For her hits me like a bullet straight through the chest. It rattles around my heart and exits out the other side. Cade understands this, at least. I don’t want those things. I don’t want the Rockford Center for Ella. I don’t want her to shrink back into that pale, silent woman.

“No.” It untwists something in my chest to say it. It feels honest, and right, even if I’m completely fucked. “I don’t want that for her. I did what I could to be careful.”

“Bullshit.” Cade’s grip tightens around his coffee cup. “If you had come to me, if you had informed us, we could have adjusted. You should have waited. You should have told me.”

“You’re full of shit.” My snide response is louder than I’d like and rewards us with an onlooker’s gaze. Clearing my throat, I adjust my tone. “Ella doesn’t just want what I give to her. She needs it. There’s no adjusting for that. It was what brought her out of her pain enough to even talk to the rest of you.”

Cade’s eyes meet mine and I have the impression he’s looking right through me as though he’ll refuse any evidence. Like the truth doesn’t matter.
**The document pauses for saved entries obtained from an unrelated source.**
(* ===== verification/Erasure.v ===== *)
(** * Erasure coding (qtv-net/src/erasure.rs)

    A block is spread over [n] shards so that any [k] of them give it back: the
    field of 256 elements with its logarithm tables, the systematic code built from
    a Vandermonde matrix, Gauss-Jordan inversion, and the Merkle tree that lets a
    receiver check one shard against the commitment.  A [u8] is a [byte]; rows and
    shards are lists, matrices lists of rows, of the sizes the code builds them with. *)

From S2P Require Import Prelude.

Definition MAX_SHARDS : nat := 256.

Inductive ErasureError : Type := Parameters | ShardSet | ShardLength | Singular.

(** ** The field *)

Definition bxor (a b : byte) : byte := byte_of (Z.lxor (byte_val a) (byte_val b)).
Definition bnat (a : byte) : nat := Z.to_nat (byte_val a).
Definition byte_at (xs : list byte) (i : nat) : byte := nth i xs x00.
Definition is_zero (a : byte) : bool := byte_val a =? 0.

Record Field : Type := mkField { exp : list byte; log : list byte }.

(** One round of the loop of [Field::build] on [exp], [log], [x] and [power]. *)
Definition build_round (s : list byte * list byte * Z * nat) : list byte * list byte * Z * nat :=
  let '(exp, log, x, power) := s in
  let exp := <[power := byte_of x]> exp in
  let log := <[Z.to_nat x := byte_of (Z.of_nat power)]> log in
  let x := wrap 16 (Z.shiftl x 1) in
  let x := if Z.land x 256 =? 0 then x else Z.lxor x 285 in
  (exp, log, x, S power).
(** [exp.copy_within(0..257, 255)] on the 512 entries. *)
Definition build : Field :=
  let '(exp, log, _, _) := Nat.iter 255 build_round (replicate 512 x00, replicate 256 x00, 1, 0%nat) in
  mkField (take 255 exp ++ take 257 exp) log.
Definition FIELD : Field := Eval vm_compute in build.

Definition gf_mul (a b : byte) : byte :=
  if is_zero a || is_zero b then x00
  else byte_at (exp FIELD) (bnat (byte_at (log FIELD) (bnat a)) + bnat (byte_at (log FIELD) (bnat b))).
Definition gf_inv (a : byte) : byte := byte_at (exp FIELD) (255 - bnat (byte_at (log FIELD) (bnat a))).

(** ** Rows and matrices *)

(** [for (slot, byte) in out.iter_mut().zip(bytes) { *slot ^= mul(coeff, byte) }]. *)
Fixpoint add_scaled (coeff : byte) (out bytes : list byte) : list byte :=
  match out, bytes with
  | o :: out, b :: bytes => bxor o (gf_mul coeff b) :: add_scaled coeff out bytes
  | out, _ => out
  end.

Definition combine (coeffs : list byte) (shards : list (list byte)) (shard_len : nat) : list byte :=
  foldl (fun out cs => if is_zero cs.1 then out else add_scaled cs.1 out cs.2)
    (replicate shard_len x00) (zip coeffs shards).
Definition row_times_matrix (row : list byte) (matrix : list (list byte)) (k : nat) : list byte :=
  foldl (fun out cr => if is_zero cr.1 then out else add_scaled cr.1 out cr.2)
    (replicate k x00) (zip row matrix).

(** The row [(1, alpha, alpha^2, ...)]. *)
Fixpoint powers (k : nat) (value alpha : byte) : list byte :=
  match k with O => [] | S k => value :: powers k (gf_mul value alpha) alpha end.
Definition vandermonde_row (point k : nat) : list byte := powers k x01 (byte_of (Z.of_nat point)).
Definition vandermonde (points : list nat) (k : nat) : list (list byte) := map (fun p => vandermonde_row p k) points.

Definition unit_row (k i : nat) : list byte := <[i := x01]> (replicate k x00).
Definition cell (matrix : list (list byte)) (r c : nat) : byte := byte_at (nth r matrix []) c.
Definition swap_rows (matrix : list (list byte)) (i j : nat) : list (list byte) :=
  <[i := nth j matrix []]> (<[j := nth i matrix []]> matrix).
Definition scale_row (scale : byte) (row : list byte) : list byte := map (fun v => gf_mul v scale) row.

(** What one column of [invert] does to row [row]: nothing to the pivot row, and the
    pivot row times [factor] added to every other. *)
Definition eliminate (factors : list byte) (col : nat) (matrix : list (list byte)) : list (list byte) :=
  imap (fun row r => if (row =? col)%nat then r
    else let factor := byte_at factors row in
         if is_zero factor then r else add_scaled factor r (nth col matrix [])) matrix.
Definition column (matrix : list (list byte)) (c : nat) : list byte := map (fun r => byte_at r c) matrix.

Definition invert_column (k col : nat) (mi : list (list byte) * list (list byte)) :
    Result ErasureError (list (list byte) * list (list byte)) :=
  let '(matrix, inverse) := mi in
  match find (fun r => negb (is_zero (cell matrix r col))) (seq col (k - col)) with
  | None => Err Singular
  | Some pivot =>
      let matrix := swap_rows matrix col pivot in
      let inverse := swap_rows inverse col pivot in
      let scale := gf_inv (cell matrix col col) in
      let matrix := <[col := scale_row scale (nth col matrix [])]> matrix in
      let inverse := <[col := scale_row scale (nth col inverse [])]> inverse in
      let factors := column matrix col in
      Ok (eliminate factors col matrix, eliminate factors col inverse)
  end.
Fixpoint invert_loop (k : nat) (cols : list nat) (mi : list (list byte) * list (list byte)) :
    Result ErasureError (list (list byte) * list (list byte)) :=
  match cols with
  | [] => Ok mi
  | col :: cols => match invert_column k col mi with Ok mi => invert_loop k cols mi | Err e => Err e end
  end.
Definition invert (matrix : list (list byte)) (k : nat) : Result ErasureError (list (list byte)) :=
  match invert_loop k (seq 0 k) (matrix, map (unit_row k) (seq 0 k)) with
  | Ok (_, inverse) => Ok inverse
  | Err e => Err e
  end.

Definition parity_coefficients (k n : nat) : Result ErasureError (list (list byte)) :=
  match invert (vandermonde (seq 0 k) k) k with
  | Err e => Err e
  | Ok top_inverse => Ok (map (fun index => row_times_matrix (vandermonde_row index k) top_inverse k) (seq k (n - k)))
  end.
Definition decode_matrix (indices : list nat) (n k : nat) : Result ErasureError (list (list byte)) :=
  match invert (vandermonde (seq 0 k) k) k with
  | Err e => Err e
  | Ok top_inverse => Ok (map (fun index =>
      if (index <? k)%nat then unit_row k index
      else row_times_matrix (vandermonde_row index k) top_inverse k) indices)
  end.

(** ** Work on several cores *)

Definition PARALLEL_WORK : Z := 2 ^ 20.
(** [items.chunks(chunk)]. *)
Fixpoint chunks_of {A} (fuel chunk : nat) (items : list A) : list (list A) :=
  match fuel with
  | O => []
  | S fuel => match items with [] => [] | _ => take chunk items :: chunks_of fuel chunk (drop chunk items) end
  end.
(** [cores] is [available_parallelism], or 1; the parts are joined in order. *)
Definition map_ordered {T R} (cores : nat) (items : list T) (work : Z) (f : T -> R) : list R :=
  let cores := Nat.min cores (length items) in
  if (cores <=? 1)%nat || (work <? PARALLEL_WORK) then map f items
  else
    let chunk := ((length items + cores - 1) / cores)%nat in
    concat (map (map f) (chunks_of (length items) chunk items)).

(** ** The tree *)

Record Shard : Type := mkShard { index : nat; shard_bytes : list byte }.
Record ShardProof : Type := mkShardProof { siblings : list (list byte) }.
Record Commitment : Type := mkCommitment {
  commitment_root : list byte;
  ck : nat;
  cn : nat;
  shard_len_of : nat;
  data_len : nat
}.
Record Coded : Type := mkCoded {
  commitment : Commitment;
  shards : list Shard;
  tree : list (list (list byte))
}.

Section Tree.
Context (sha3_256 : list byte -> list byte) (cores : nat).

Definition LEAF_TAG : byte := x00.
Definition NODE_TAG : byte := x01.
Definition ROOT_TAG : byte := x02.
Definition ODD_TAG : byte := x03.

Definition leaf_input (shard_len : nat) (bytes : list byte) : list byte :=
  LEAF_TAG :: to_le 8 (Z.of_nat shard_len) ++ bytes.
Definition pair_input (left right : list byte) : list byte := NODE_TAG :: left ++ right.
Definition odd_input (node : list byte) : list byte := ODD_TAG :: node.
Definition root_input (tree_root : list byte) (k n shard_len data_len : nat) : list byte :=
  ROOT_TAG :: tree_root ++ to_le 8 (Z.of_nat k) ++ to_le 8 (Z.of_nat n) ++ to_le 8 (Z.of_nat shard_len) ++
    to_le 8 (Z.of_nat data_len).
Definition leaf_hash (shard_len : nat) (bytes : list byte) : list byte := sha3_256 (leaf_input shard_len bytes).
Definition pair_hash (left right : list byte) : list byte := sha3_256 (pair_input left right).
Definition odd_hash (node : list byte) : list byte := sha3_256 (odd_input node).
Definition root_hash (tree_root : list byte) (k n shard_len data_len : nat) : list byte :=
  sha3_256 (root_input tree_root k n shard_len data_len).

(** One level of the tree above another. *)
Fixpoint next_level (level : list (list byte)) : list (list byte) :=
  match level with
  | l :: r :: level => pair_hash l r :: next_level level
  | [l] => [odd_hash l]
  | [] => []
  end.
Fixpoint tree_loop (fuel : nat) (level : list (list byte)) : list (list (list byte)) :=
  match fuel with
  | O => [level]
  | S fuel => if (length level <=? 1)%nat then [level] else level :: tree_loop fuel (next_level level)
  end.
Definition merkle_tree (leaves : list (list byte)) : list (list (list byte)) := tree_loop (length leaves) leaves.

Fixpoint proof_loop (levels : list (list (list byte))) (pos : nat) : list (list byte) :=
  match levels with
  | [] => []
  | level :: levels =>
      if (length level <=? 1)%nat then []
      else if (pos + 1 =? length level)%nat && Nat.even pos then proof_loop levels (pos / 2)
      else nth (if Nat.even pos then pos + 1 else pos - 1) level [] :: proof_loop levels (pos / 2)
  end.
Definition Coded_proof (c : Coded) (i : nat) : option ShardProof :=
  if (length (shards c) <=? i)%nat then None else Some (mkShardProof (proof_loop (tree c) i)).
Definition Coded_shard (c : Coded) (i : nat) : option Shard := shards c !! i.

(** The climb of [verify_shard]: the node reached and the siblings left over, or
    [None] when they run out.  [fuel] bounds the halvings of [width]. *)
Fixpoint climb (fuel : nat) (node : list byte) (index width : nat) (sibs : list (list byte)) :
    option (list byte * list (list byte)) :=
  match fuel with
  | O => Some (node, sibs)
  | S fuel =>
      if (width <=? 1)%nat then Some (node, sibs)
      else if negb (Nat.even width) && (index =? width - 1)%nat then
        climb fuel (odd_hash node) (index / 2) ((width + 1) / 2) sibs
      else match sibs with
      | [] => None
      | sibling :: sibs =>
          let node := if Nat.even index then pair_hash node sibling else pair_hash sibling node in
          climb fuel node (index / 2) ((width + 1) / 2) sibs
      end
  end.

Definition verify_shard (c : Commitment) (s : Shard) (p : ShardProof) : bool :=
  if (ck c =? 0)%nat || (cn c <? ck c)%nat || (MAX_SHARDS <? cn c)%nat || (cn c <=? index s)%nat ||
     negb (length (shard_bytes s) =? shard_len_of c)%nat then false
  else match climb (cn c) (leaf_hash (shard_len_of c) (shard_bytes s)) (index s) (cn c) (siblings p) with
  | Some (node, []) => bool_decide (root_hash node (ck c) (cn c) (shard_len_of c) (data_len c) = commitment_root c)
  | _ => false
  end.

(** ** Encoding and reconstruction *)

Definition out_of_range (k n : nat) : bool := (k =? 0)%nat || (n <? k)%nat || (MAX_SHARDS <? n)%nat.
Definition shard_length (data : list byte) (k : nat) : nat := Nat.max ((length data + k - 1) / k) 1.
Definition piece (data : list byte) (shard_len i : nat) : list byte :=
  let start := (i * shard_len)%nat in
  if (start <? length data)%nat then
    let part := take (Nat.min (start + shard_len) (length data) - start) (drop start data) in
    part ++ replicate (shard_len - length part) x00
  else replicate shard_len x00.

Definition encode (data : list byte) (k n : nat) : Result ErasureError Coded :=
  if out_of_range k n then Err Parameters
  else
    let shard_len := shard_length data k in
    let pieces := map (piece data shard_len) (seq 0 k) in
    match parity_coefficients k n with
    | Err e => Err e
    | Ok parity =>
        let work := saturating_mul 64 (Z.of_nat k) (Z.of_nat shard_len) in
        let parity_shards := map_ordered cores parity (saturating_mul 64 work (len parity))
          (fun coeffs => combine coeffs pieces shard_len) in
        let bytes := pieces ++ parity_shards in
        let leaves := map_ordered cores bytes (saturating_mul 64 (Z.of_nat shard_len) (len bytes))
          (leaf_hash shard_len) in
        let tree := merkle_tree leaves in
        let root := root_hash (nth 0 (List.last tree []) []) k n shard_len (length data) in
        Ok (mkCoded (mkCommitment root k n shard_len (length data)) (imap mkShard bytes) tree)
    end.

(** The first [k] shards, all checked on the way. *)
Fixpoint take_shards (c : Commitment) (todo : list Shard) (indices : list nat) (rows : list (list byte)) :
    Result ErasureError (list nat * list (list byte)) :=
  match todo with
  | [] => Ok (indices, rows)
  | s :: todo =>
      if (length indices =? ck c)%nat then Ok (indices, rows)
      else if (cn c <=? index s)%nat || bool_decide (index s ∈ indices) then Err ShardSet
      else if negb (length (shard_bytes s) =? shard_len_of c)%nat then Err ShardLength
      else take_shards c todo (indices ++ [index s]) (rows ++ [shard_bytes s])
  end.

Definition reconstruct (c : Commitment) (given : list Shard) : Result ErasureError (list byte) :=
  if out_of_range (ck c) (cn c) then Err Parameters
  else
    let k := ck c in
    match take_shards c given [] [] with
    | Err e => Err e
    | Ok (indices, rows) =>
        if (length indices <? k)%nat then Err ShardSet
        else match decode_matrix indices (cn c) k with
        | Err e => Err e
        | Ok matrix =>
            match invert matrix k with
            | Err e => Err e
            | Ok inverse =>
                let shard_len := shard_len_of c in
                let out_rows := take (Nat.min k (length inverse)) inverse in
                let work := saturating_mul 64 (saturating_mul 64 (Z.of_nat k) (Z.of_nat k)) (Z.of_nat shard_len) in
                let pieces := map_ordered cores out_rows work (fun out_row => combine out_row rows shard_len) in
                Ok (take (data_len c) (concat pieces))
            end
        end
    end.
End Tree.

(** A first run of the code: four pieces, seven shards, four of which give the data. *)
Example erasure_runs :
  let data := map byte_of [1; 2; 3; 4; 5; 6; 7; 8; 9] in
  match encode example_hash 1 data 4 7 with
  | Ok c =>
      reconstruct 1 (commitment c) (map (fun i => nth i (shards c) (mkShard 0 [])) [6; 1; 5; 4]%nat) = Ok data
  | Err _ => False
  end.
Proof. vm_compute. reflexivity. Qed.
(* ===== verification/ErasureSpec.v ===== *)
(** * What the erasure code promises

    Encoding never fails within its parameters; any [k] of the [n] shards give the
    data back; every shard's proof is accepted, and a shard accepted under the
    commitment is the one that was committed to, unless the hash collides. *)

From S2P Require Import Prelude Erasure ErasureField ErasureCorrect.

(** ** The matrix of the code *)

Lemma length_vandermonde_row i k : length (vandermonde_row i k) = k.
Proof. apply length_powers. Qed.

Lemma nth_map_seq {A} (f : nat -> A) a n i d : (i < n)%nat -> nth i (map f (seq a n)) d = f (a + i)%nat.
Proof.
  intros Hi. rewrite (nth_indep _ d (f a)) by (by rewrite length_map, length_seq).
  by rewrite map_nth, seq_nth.
Qed.

Lemma seq_small a n : (a + n <= 256)%nat -> Forall (fun i => (i < 256)%nat) (seq a n).
Proof. intros H. apply Forall_forall. intros i Hi. apply list_elem_of_In, in_seq in Hi. lia. Qed.

(** [top] is the inverse both sides of the code compute. *)
Lemma top_inverse k : (k <= 256)%nat ->
  exists top, invert (vandermonde (seq 0 k) k) k = Ok top /\ inverse_of k (vandermonde (seq 0 k) k) top.
Proof.
  intros Hk. apply invert_spec; unfold vandermonde.
  - by rewrite length_map, length_seq.
  - apply Forall_forall. intros r Hr. apply list_elem_of_In, in_map_iff in Hr as (i & <- & _). apply length_vandermonde_row.
  - intros c [Lc Hc]. replace (zeros k) with (zeros (length c)) by (by rewrite Lc). apply (vandermonde_kernel_trivial (seq 0 k)).
    + by apply seq_small.
    + apply NoDup_ListNoDup, seq_NoDup.
    + by rewrite length_seq.
    + rewrite length_seq. intros i Hi. apply list_elem_of_In, in_seq in Hi.
      specialize (Hc i ltac:(lia)). by rewrite nth_map_seq in Hc by lia.
Qed.

(** Row [i] of the code: shard [i] is this combination of the pieces. *)
Definition code_row (k : nat) (top : list (list byte)) (i : nat) : list byte :=
  if (i <? k)%nat then unit_row k i else row_times_matrix (vandermonde_row i k) top k.

Section Code.
Context (k : nat) (top : list (list byte)).
Context (Htop : inverse_of k (vandermonde (seq 0 k) k) top).

Lemma length_code_row i : length (code_row k top i) = k.
Proof.
  unfold code_row. case_match; [apply length_unit_row|].
  rewrite row_times_matrix_eq, length_lc by apply Htop. done.
Qed.

(** A row of the code applied to [c] is the Vandermonde row applied to [top c]. *)
Lemma dot_code_row i c : length c = k ->
  dot (code_row k top i) c = dot (vandermonde_row i k) (map (fun row => dot row c) top).
Proof.
  intros Lc. unfold code_row. destruct (Nat.ltb_spec i k) as [Hi|Hi].
  - rewrite dot_unit_row by done. rewrite <- (inverse_right _ _ _ Htop c Lc i Hi).
    unfold vandermonde. by rewrite nth_map_seq by done.
  - rewrite row_times_matrix_eq, dot_lc by apply Htop. done.
Qed.

(** Any [k] distinct rows of the code are independent. *)
Lemma code_rows_invertible indices :
  length indices = k -> NoDup indices -> Forall (fun i => (i < 256)%nat) indices ->
  exists inv, invert (map (code_row k top) indices) k = Ok inv /\ inverse_of k (map (code_row k top) indices) inv.
Proof.
  intros L N F. apply invert_spec.
  - by rewrite length_map.
  - apply Forall_forall. intros r Hr. apply list_elem_of_In, in_map_iff in Hr as (i & <- & _). apply length_code_row.
  - intros c [Lc Hc]. set (y := map (fun row => dot row c) top).
    assert (Ly : length y = k) by (unfold y; rewrite length_map; apply Htop).
    assert (Y : y = zeros k).
    { replace (zeros k) with (zeros (length y)) by (by rewrite Ly). apply (vandermonde_kernel_trivial indices); [done|done|by rewrite Ly|].
      intros i Hi. rewrite L. unfold y. rewrite <- dot_code_row by done. apply list_elem_of_lookup_1 in Hi as [j Hj].
      assert (Hjk : (j < k)%nat) by (rewrite <- L; by apply lookup_lt_Some in Hj).
      specialize (Hc j Hjk). rewrite nth_lookup, list_lookup_fmap, Hj in Hc. done. }
    apply byte_ext; [by rewrite length_zeros|]. intros j Hj. rewrite Lc in Hj.
    rewrite byte_at_zeros, <- (inverse_right _ _ _ Htop c Lc j Hj). fold y. by rewrite Y, dot_zeros_r.
Qed.
(** * Resume generator: text normaliser, application store, text source

    A shallow embedding of the string-processing and storage code of the
    resume generator, with the properties of its natural-language
    specification stated over it.

    - [Py]      the Python [str] operations the code relies on
    - [Parser]  [PDFCreator._parse_resume_text]         (pdf_generator.py)
    - [Store]   [DataManager]                           (data_manager.py)
    - [Gen]     [AIGenerator.generate_resume] and
                [AIGenerator.generate_cover_letter]     (ai_generator.py)
    - [StoreOps], [Helpers], [Render], [App]: the other operations of the
      three files and the record that main.py stores *)

From Stdlib Require Import ZArith NArith Lia Ascii String.
From stdpp Require Import gmap strings list fin_maps.
(** C2, on the program: an agent that returns the user's message alone.  No
    message is from the assistant, so the answer comes from the fallback; it
    is the enhanced input with its hint tag still in it, where removing the
    hints as the assistant branch does would have left the utterance. *)
Theorem fallback_keeps_hints :
  let agent : AgentRunner.Agent :=
    fun enhanced _ =>
      Returned [AgentRunner.mkMessage "HumanMessage"
                  (Some (AgentRunner.ContentStr enhanced))] in
  AgentRunner.build_hints "hello"
    = ["[Search for table/column names before asking user]"]
  /\ AgentRunner.run_agent_once agent "hello" "t"
     = "hello" +:+ AgentRunner.nl
       +:+ "[Search for table/column names before asking user]"
  /\ strip (AgentRunner.clean_hints (AgentRunner.build_hints "hello")
              (AgentRunner.enhance "hello"))
     = "hello".
Proof. repeat split. Qed.

(** An assistant message whose content is a list of blank texts ends the loop
    with the empty answer: the fallback is not reached. *)
Example blank_segments_give_empty_answer :
  AgentRunner.run_agent_once
    (fun _ _ =>
       Returned [AgentRunner.mkMessage "AIMessage"
                   (Some (AgentRunner.ContentList [AgentRunner.ItemStr " "]))])
    "hello" "t"
  = "".
Proof. reflexivity. Qed.

(** The hints of the spec's end-to-end scenario. *)
Example build_hints_scenario :
  AgentRunner.build_hints "show YoY growth from 2013 to 2014"
  = ["[Intent: SHOW]"; "[Search for table/column names before asking user]"].
Proof. reflexivity. Qed.

(** * Further properties *)

(** ** FuzzyMatcher: completeness, score range, threshold *)

Lemma filter_flat_map {A B} (P : B -> bool) (f : A -> list B) (l : list A) :
  List.filter P (flat_map f l) = flat_map (fun x => List.filter P (f x)) l.
Proof.
  induction l as [|x l IH]; simpl; [reflexivity |].
  rewrite List.filter_app, IH. reflexivity.
Qed.

Lemma filter_swap {A} (P Q : A -> bool) (l : list A) :
  List.filter P (List.filter Q l) = List.filter Q (List.filter P l).
Proof.
  induction l as [|x l IH]; simpl; [reflexivity |].
  destruct (P x) eqn:HP, (Q x) eqn:HQ; simpl; rewrite ?HP, ?HQ, IH; reflexivity.
Qed.

Lemma sorted_desc_filter (P : MatchResult -> bool) (l : list MatchResult) :
  sorted_desc l -> sorted_desc (List.filter P l).
Proof.
  unfold sorted_desc. induction 1 as [|x l Hl IH Hx]; simpl; [constructor |].
  destruct (P x); [| exact IH].
  constructor; [exact IH |].
  rewrite List.Forall_forall in Hx |- *. intros y Hy.
  apply filter_In in Hy. apply Hx, Hy.
Qed.

(** Filtering commutes with the stable sort. *)
Lemma sort_desc_filter (P : MatchResult -> bool) (l : list MatchResult) :
  List.filter P (sort_desc l) = sort_desc (List.filter P l).
Proof.
  apply stable_sorted_unique.
  - apply sorted_desc_filter, sort_desc_sorted.
  - apply sort_desc_sorted.
  - intros s. rewrite sort_desc_stable. unfold with_score.
    rewrite filter_swap.
    change (List.filter (fun m => Qeq_bool (score m) s) (sort_desc l))
      with (with_score s (sort_desc l)).
    rewrite sort_desc_stable. unfold with_score. apply filter_swap.
Qed.

Section MatcherMore.

Variable ratio : string -> string -> Q.

(** What a candidate contributes to the loop is in the result. *)
Lemma match_option_in_result (query : string) (options : list string) (threshold : Q)
    (o : string) :
  In o options ->
  forall m, In m (match_option ratio (lower query) threshold o) ->
            In m (fuzzy_match ratio query options threshold).
Proof.
  intros Ho m Hm.
  apply (Permutation_in _ (Permutation_sym (fuzzy_match_perm ratio query options threshold))).
  rewrite collect_flat_map. apply in_flat_map. exists o. split; assumption.
Qed.

(** X1: every candidate that meets a criterion is in the result with the
    entry of its tier, and a candidate that meets none has no entry. *)
Theorem fuzzy_match_complete (query : string) (options : list string) (threshold : Q)
    (o : string) :
  In o options ->
  let result := fuzzy_match ratio query options threshold in
  let q := lower query in
  let c := lower o in
  (q = c -> In (mkMatch o 1 Exact) result)
  /\ (q <> c -> Substring q c \/ Substring c q ->
      In (mkMatch o (9 # 10) Contains) result)
  /\ (q <> c -> ~ Substring q c -> ~ Substring c q ->
      (threshold <= ratio q c)%Q ->
      In (mkMatch o (ratio q c) Fuzzy) result)
  /\ (q <> c -> ~ Substring q c -> ~ Substring c q ->
      ~ (threshold <= ratio q c)%Q ->
      forall m, In m result -> name m <> o).
Proof.
  intros Ho. cbv zeta.
  pose proof (match_option_in_result query options threshold o Ho) as Hin.
  repeat split.
  - intros He. apply Hin. unfold match_option.
    apply String.eqb_eq in He. rewrite He. left. reflexivity.
  - intros Hne Hsub. apply Hin. unfold match_option.
    apply String.eqb_neq in Hne. rewrite Hne.
    assert (Hc : py_in (lower query) (lower o) || py_in (lower o) (lower query) = true).
    { apply orb_true_iff. destruct Hsub as [H | H]; [left | right];
        apply py_in_spec; exact H. }
    rewrite Hc. left. reflexivity.
  - intros Hne H1 H2 Hr. apply Hin. unfold match_option.
    apply String.eqb_neq in Hne. rewrite Hne.
    apply py_in_false in H1, H2. rewrite H1, H2. simpl.
    apply Qle_bool_iff in Hr. rewrite Hr. left. reflexivity.
  - intros Hne H1 H2 Hr m Hm Hname.
    apply (Permutation_in _ (fuzzy_match_perm ratio query options threshold)) in Hm.
    rewrite collect_flat_map in Hm. apply in_flat_map in Hm.
    destruct Hm as [o' [_ Hm]].
    assert (o' = o).
    { destruct (match_option_cases ratio (lower query) threshold o') as [E | [m' [E Hn]]];
        rewrite E in Hm; [destruct Hm |].
      destruct Hm as [<- | []]. congruence. }
    subst o'. unfold match_option in Hm.
    apply String.eqb_neq in Hne. rewrite Hne in Hm.
    apply py_in_false in H1, H2. rewrite H1, H2 in Hm. simpl in Hm.
    destruct (Qle_bool threshold (ratio (lower query) (lower o))) eqn:E.
    + apply Qle_bool_iff in E. contradiction.
    + destruct Hm.
Qed.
“And what about you, Zander? Do you need it?”

Something balls up in my throat, and I can’t answer him. He must see the reality in my eyes, though, because he lets out a heavy sigh. Like I’ve disappointed him.

Cade raises his eyes from his coffee. He’s not only disapproving now, not only disappointed. He’s worried about me. The instinct grows to brush it off. No one needs to worry about me. But that’s not true. I wouldn’t have survived after Quincy if it weren’t for Damon. Fuck, I don’t want to be brought back to that moment. To a place that only offers emptiness or regret. There’s nothing else but that.

In some ways, I feel like that now. Everything is fucked. The ground isn’t steady, and I need things. It feels unreasonable to want reassurance. I’m the one who’s supposed to reassure other people, not the other way around.